------ Records provided ------

(** * chess_com_json_parser: the record normaliser and the dataset builder

    A shallow embedding of [chess_com_json_parser.py].  Decoded JSON values
    are an inductive type, Python exceptions are an error monad, the three
    HTTP endpoints and the outcome of writing a file are a record of
    functions, and the data-frame loop threads the accumulated dictionary and
    the list of files written so far.  Console output ([print]) and timing
    ([time.time]) are not modelled. *)

From Stdlib Require Import String Ascii List ZArith Bool Arith Lia.
From Stdlib Require Import DecimalString.
From Equations Require Import Equations.
Import ListNotations.

Local Open Scope list_scope.
Local Open Scope string_scope.

(* ===================================================================== *)
(** ** Decoded JSON values *)
(* ===================================================================== *)

(** What [json.loads] returns.  A Python [float] is carried by its [repr]
    text, the only thing this program can observe of it.  A [dict] keeps its
    insertion order; lookup takes the first binding of a key. *)
#[warnings="-register-all"]
Inductive json : Type :=
| JNull  : json
| JBool  : bool -> json
| JInt   : Z -> json
| JFloat : string -> json
| JStr   : string -> json
| JList  : list json -> json
| JDict  : list (string * json) -> json.

Fixpoint dict_get {V : Type} (d : list (string * V)) (key : string) : option V :=
  match d with
  | [] => None
  | (k, v) :: rest => if String.eqb k key then Some v else dict_get rest key
  end.

(** [d[key] = v] on a Python dict: an existing key keeps its position and
    takes the new value, a new key goes to the end. *)
Fixpoint dict_setitem {V : Type} (d : list (string * V)) (key : string) (v : V)
  : list (string * V) :=
  match d with
  | [] => [(key, v)]
  | (k, w) :: rest =>
      if String.eqb k key then (k, v) :: rest
      else (k, w) :: dict_setitem rest key v
  end.

Definition dict_keys {V : Type} (d : list (string * V)) : list string :=
  map fst d.

(* ===================================================================== *)
(** ** Python exceptions *)
(* ===================================================================== *)

Inductive exn : Type :=
| KeyError
| TypeError
| AttributeError
| UnboundLocalError
| ValueError
| OSError.

Inductive result (A : Type) : Type :=
| Ok    : A -> result A
| Raise : exn -> result A.

Arguments Ok {A} _.
Arguments Raise {A} _.

Definition bind {A B : Type} (r : result A) (k : A -> result B) : result B :=
  match r with
  | Ok a => k a
  | Raise e => Raise e
  end.

Notation "x <- r ;; k" := (bind r (fun x => k))
  (at level 61, r at next level, right associativity).

(** [try: body / except KeyError: handler]; every other exception passes. *)
Definition try_except_KeyError {A : Type} (body handler : result A) : result A :=
  match body with
  | Raise KeyError => handler
  | other => other
  end.

(* ===================================================================== *)
(** ** Builtins: subscripting, [str], [str.replace], iteration *)
(* ===================================================================== *)

(** [v[key]] with a string key.  Only a dict can be subscripted by a string:
    a list or a string raises TypeError on the index type, and None, a bool
    or a number is not subscriptable at all. *)
Definition subscript (v : json) (key : string) : result json :=
  match v with
  | JDict d =>
      match dict_get d key with
      | Some x => Ok x
      | None => Raise KeyError
      end
  | _ => Raise TypeError
  end.

(** [r[key]] where [r] is itself the outcome of a subscript. *)
Definition item (r : result json) (key : string) : result json :=
  v <- r ;; subscript v key.

Definition string_of_Z (z : Z) : string :=
  NilZero.string_of_int (Z.to_int z).

Fixpoint join (sep : string) (parts : list string) : string :=
  match parts with
  | [] => ""
  | [p] => p
  | p :: rest => p ++ sep ++ join sep rest
  end.

Fixpoint string_mem (c : ascii) (s : string) : bool :=
  match s with
  | EmptyString => false
  | String a rest => if Ascii.eqb a c then true else string_mem c rest
  end.

Definition hex_digit (n : N) : ascii :=
  match String.get (N.to_nat n) "0123456789abcdef" with
  | Some c => c
  | None => "0"%char
  end.

Definition single_quote : ascii := "'"%char.
Definition double_quote : ascii := Ascii.ascii_of_nat 34.
Definition backslash : ascii := Ascii.ascii_of_nat 92.

(** One character of [repr] of a str, for the chosen quote.  Strings are
    UTF-8 bytes here.  The ASCII range is as Python has it.  Bytes from 128
    up are copied, which is what Python does for the printable code points
    they encode; a code point above ASCII that is not printable (U+00A0,
    U+2028, ...) Python writes as an escape, and such text inside a list or
    a dict is outside what this function models.  [str] of a str, of a
    number, of a bool and of None does not come here. *)
Definition repr_char (quote c : ascii) : string :=
  let n := N_of_ascii c in
  if Ascii.eqb c quote || Ascii.eqb c backslash then String backslash (String c "")
  else if N.eqb n 9 then String backslash "t"
  else if N.eqb n 10 then String backslash "n"
  else if N.eqb n 13 then String backslash "r"
  else if N.ltb n 32 || N.eqb n 127 then
    String backslash (String "x" (String (hex_digit (N.div n 16))
                                         (String (hex_digit (N.modulo n 16)) "")))
  else String c "".

Definition repr_str (s : string) : string :=
  let quote := if string_mem single_quote s && negb (string_mem double_quote s)
               then double_quote else single_quote in
  String quote
    (String.concat "" (map (repr_char quote) (list_ascii_of_string s))
     ++ String quote "").

Fixpoint py_repr (v : json) : string :=
  match v with
  | JNull => "None"
  | JBool true => "True"
  | JBool false => "False"
  | JInt z => string_of_Z z
  | JFloat r => r
  | JStr s => repr_str s
  | JList l => "[" ++ join ", " (map py_repr l) ++ "]"
  | JDict d =>
      "{" ++ join ", " (map (fun kv : string * json => match kv with
                                       | (k, w) => repr_str k ++ ": " ++ py_repr w
                                       end) d) ++ "}"
  end.

(** [str(v)]: a str is returned as it is, everything else prints as [repr]. *)
Definition py_str (v : json) : string :=
  match v with
  | JStr s => s
  | _ => py_repr v
  end.

Definition str (r : result json) : result json :=
  v <- r ;; Ok (JStr (py_str v)).

Fixpoint string_drop (n : nat) (s : string) : string :=
  match n, s with
  | O, _ => s
  | S n', EmptyString => EmptyString
  | S n', String _ rest => string_drop n' rest
  end.

(** [s.replace(old, new)] for a non-empty [old]: the occurrences of [old]
    are taken from the left and do not overlap.  After a match at the head
    [String c rest], the scan resumes behind the matched text, that is
    [length old - 1] characters into [rest]. *)
Equations? replace_nonempty (old new s : string) : string by wf (String.length s) lt :=
  replace_nonempty old new EmptyString := EmptyString;
  replace_nonempty old new (String c rest) with String.prefix old (String c rest) => {
    | true := new ++ replace_nonempty old new (string_drop (String.length old - 1) rest);
    | false := String c (replace_nonempty old new rest) }.
Proof.
  assert (Hdrop : forall n t, String.length (string_drop n t) <= String.length t)
    by (induction n as [|n IH]; intros [|a t]; simpl; auto).
  pose proof (Hdrop (String.length old - 1) rest); simpl; lia.
Qed.

(** [s.replace(old, new)].  For an empty [old] Python puts [new] before
    every character and at the end. *)
Definition str_replace (s old new : string) : string :=
  match old with
  | EmptyString =>
      new ++ String.concat "" (map (fun c => String c new) (list_ascii_of_string s))
  | String _ _ => replace_nonempty old new s
  end.

(** [v.replace(old, new)]: only a str has the method. *)
Definition method_replace (v : json) (old new : string) : result json :=
  match v with
  | JStr s => Ok (JStr (str_replace s old new))
  | _ => Raise AttributeError
  end.

(** A byte of the form 10xxxxxx, which continues a UTF-8 sequence. *)
Definition is_continuation (c : ascii) : bool :=
  let n := N_of_ascii c in N.leb 128 n && N.ltb n 192.

(** The characters of a str, each as a str of its own: a byte that is
    followed by continuation bytes forms one character with them. *)
Fixpoint code_points (s : string) : list string :=
  match s with
  | EmptyString => []
  | String c rest =>
      let chunks := code_points rest in
      match rest with
      | String c' _ =>
          if is_continuation c' then
            match chunks with
            | chunk :: others => String c chunk :: others
            | [] => [String c ""]
            end
          else String c "" :: chunks
      | EmptyString => String c "" :: chunks
      end
  end.

(** [for x in v]: a list yields its elements, a dict its keys, a str its
    characters; None, a bool or a number is not iterable. *)
Definition py_iter (v : json) : result (list json) :=
  match v with
  | JList l => Ok l
  | JDict d => Ok (map JStr (dict_keys d))
  | JStr s => Ok (map JStr (code_points s))
  | _ => Raise TypeError
  end.

(* ===================================================================== *)
(** ** The module constants *)
(* ===================================================================== *)

Definition FIDE_TITLES : list string :=
  ["GM"; "WGM"; "IM"; "WIM"; "FM"; "WFM"; "NM"; "WNM"; "CM"; "WCM"].

Definition FEATURES : list string :=
  ["rapid_rating"; "rapid_wins"; "rapid_losses"; "rapid_draws";
   "blitz_rating"; "blitz_wins"; "blitz_losses"; "blitz_draws";
   "bullet_rating"; "bullet_wins"; "bullet_losses"; "bullet_draws";
   "tactics_rating"; "puzzle_rush_rating"; "country"; "location"; "title"].

Definition country_prefix : string := "https://api.chess.com/pub/country/".

(* ===================================================================== *)
(** ** The network and the three fetch functions *)
(* ===================================================================== *)

(** What a run meets outside the program.  One field per endpoint, keyed
    by what the code appends to the URL: [Some v] is the decoded body, [None]
    stands for any exception raised inside the
    [with urllib.request.urlopen(...)] block (transport, decoding or
    [json.loads]).  An endpoint is a function: a request made twice in a run
    is taken to be answered the same way both times.  The last field is the
    file system as [to_csv] meets it: [None] when the file at the path is
    written, [Some e] when writing raises [e] (OSError for a path that
    cannot be opened). *)
Record network : Type := {
  titled_endpoint  : string -> option json;   (* /pub/titled/<title> *)
  stats_endpoint   : string -> option json;   (* /pub/player/<player>/stats *)
  profile_endpoint : string -> option json;   (* /pub/player/<player> *)
  to_csv_raises    : string -> option exn     (* path_or_buf of to_csv *)
}.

------

Within the listing above, the range opens at the line with "Fixpoint py_repr (v" and closes at the line with "(** [s.replace(old, new)] for". Reproduce exactly the lines of that range, including both ends.

- Result of the exercise -
Fixpoint py_repr (v : json) : string :=
  match v with
  | JNull => "None"
  | JBool true => "True"
  | JBool false => "False"
  | JInt z => string_of_Z z
  | JFloat r => r
  | JStr s => repr_str s
  | JList l => "[" ++ join ", " (map py_repr l) ++ "]"
  | JDict d =>
      "{" ++ join ", " (map (fun kv : string * json => match kv with
                                       | (k, w) => repr_str k ++ ": " ++ py_repr w
                                       end) d) ++ "}"
  end.

(** [str(v)]: a str is returned as it is, everything else prints as [repr]. *)
Definition py_str (v : json) : string :=
  match v with
  | JStr s => s
  | _ => py_repr v
  end.

Definition str (r : result json) : result json :=
  v <- r ;; Ok (JStr (py_str v)).

Fixpoint string_drop (n : nat) (s : string) : string :=
  match n, s with
  | O, _ => s
  | S n', EmptyString => EmptyString
  | S n', String _ rest => string_drop n' rest
  end.

(** [s.replace(old, new)] for a non-empty [old]: the occurrences of [old]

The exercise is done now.